Semprini Wrote:ce qui relève à mon avis d'une certaine candeur ou à tout le moins d'une volonté de réécrire l'histoireJe dirais que cela ne pose pas problème s'il s'agit d'une question d'acteur et d'actrice. Au théâtre, on peut facilement considérer que n'importe quel acteur peut jouer le rôle d'Hamlet, sans que l'acteur ressemble le moins du monde à un rejeton de la lignée royale du Danemark et sans qu'on considère que cela change la donne à l'intérieur de la diégèse et dans la nature du personnage. C'est une convention. C'est aussi possible au cinéma. Au niveau des acteurs, la recherche d'une plus grande diversité est une problématique qui s'entend tout à fait : cela permet de rendre les rôles du répertoire accessibles à un grand nombre. Ce qui est gênant, c'est que cette question est souvent envisagée sous un angle unilatéral : des personnes peuvent protester si un personnage censé être noir est incarné par un acteur blanc, tandis que l'inverse est considéré comme un rééquilibrage des possibilités d'accéder à tel rôle (grand ou petit).
Lorsqu'il s'agit de modifier une donnée de l'histoire et dans la nature des personnages, c'est différent, bien sûr.

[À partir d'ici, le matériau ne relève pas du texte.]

Definition setAidChainContract (msg_sender _aidChain : address) : Code Treasury unit :=
  run* onlyOwner msg_sender in
  onPool (modify (fun st =>
    {| owner := owner st; aidChainContract := _aidChain;
       totalDeposited := totalDeposited st; totalEscrowed := totalEscrowed st;
       totalPaidOut := totalPaidOut st; availableBalance := availableBalance st;
       requestEscrow := requestEscrow st; deposits := deposits st |})).

Definition deposit (msg_sender : address) (block_timestamp : Z)
    (amount' : Z) (swapTxHash' : bytes32) : Code Treasury unit :=
  run* require (0 <? amount') "FundPool: zero amount" in
  run* onToken (MockUSDC.transferFrom this msg_sender this amount') in
  let* deposited := gets (fun t => totalDeposited (pool t)) in
  let* deposited' := add deposited amount' in
  let* available := gets (fun t => availableBalance (pool t)) in
  let* available' := add available amount' in
  onPool (modify (fun st =>
    {| owner := owner st; aidChainContract := aidChainContract st;
       totalDeposited := deposited'; totalEscrowed := totalEscrowed st;
       totalPaidOut := totalPaidOut st; availableBalance := available';
       requestEscrow := requestEscrow st;
       deposits := deposits st ++
         [{| depositor := msg_sender; amount := amount';
             timestamp := block_timestamp; swapTxHash := swapTxHash' |}] |})).

Definition escrowForRequest (msg_sender : address) (requestId amount' : Z)
    : Code Treasury unit :=
  run* onlyAidChain msg_sender in
  let* available := gets (fun t => availableBalance (pool t)) in
  run* require (amount' <=? available) "FundPool: insufficient funds" in
  let* held := gets (fun t => escrowOf requestId (pool t)) in
  run* require (held =? 0) "FundPool: already escrowed" in
  let* available' := sub available amount' in
  let* escrowed := gets (fun t => totalEscrowed (pool t)) in
  let* escrowed' := add escrowed amount' in
  onPool (modify (fun st =>
    {| owner := owner st; aidChainContract := aidChainContract st;
       totalDeposited := totalDeposited st; totalEscrowed := escrowed';
       totalPaidOut := totalPaidOut st; availableBalance := available';
       requestEscrow := <[requestId := amount']> (requestEscrow st);
       deposits := deposits st |})).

Dans le cas d'Arondir, j'ai vu les deux aspects : celui de l'acteur qui peut accéder à un rôle d'Elfe de Tolkien qui a priori ne correspondait pas à son apparence - ce qui importe du côté de la sociologie de la distribution des rôles dans le monde du cinéma et des séries ; celui du premier personnage d'Elfe "noir" à l'intérieur de la diégèse - ce qui correspond plutôt à l'idée d'une modernisation/adaptation/expansion de la source dans la perspective que j'évoquais l'autre jour plus haut.
Les enragés et polémistes ont tôt fait de confondre les deux niveaux, voire de se cacher derrière l'un pour attaquer l'autre, et Ismael Cruz Córdova, l'acteur qui incarne Arondir, a reçu malheureusement beaucoup de messages négatifs ou haineux, comme d'autres. Il y a bel et bien eu des horreurs depuis la publication des informations sur la distribution des rôles, ce qui a d'ailleurs rendu l'abord du sujet plus difficile. Je dois cependant noter que ça a permis à certains de faire passer l'intégralité du questionnement, donc aussi sa partie légitime, dans le domaine de l'interdit ou du non-dicible, ce qui était plutôt pratique, d'ailleurs, pour valoriser la promotion de la série. En tout cas, on voit sur les réseaux à quel point certains ont pris plaisir, face à une négativité certes toxique, à faire croire que toute critique était forcément négativement toxique, ce qui est loin d'être le cas - tout en oubliant que la positivité façon "la série est forcément la meilleure du monde, les critiques n'existent pas etc.", c'est tout aussi blâmable que l'excès inverse.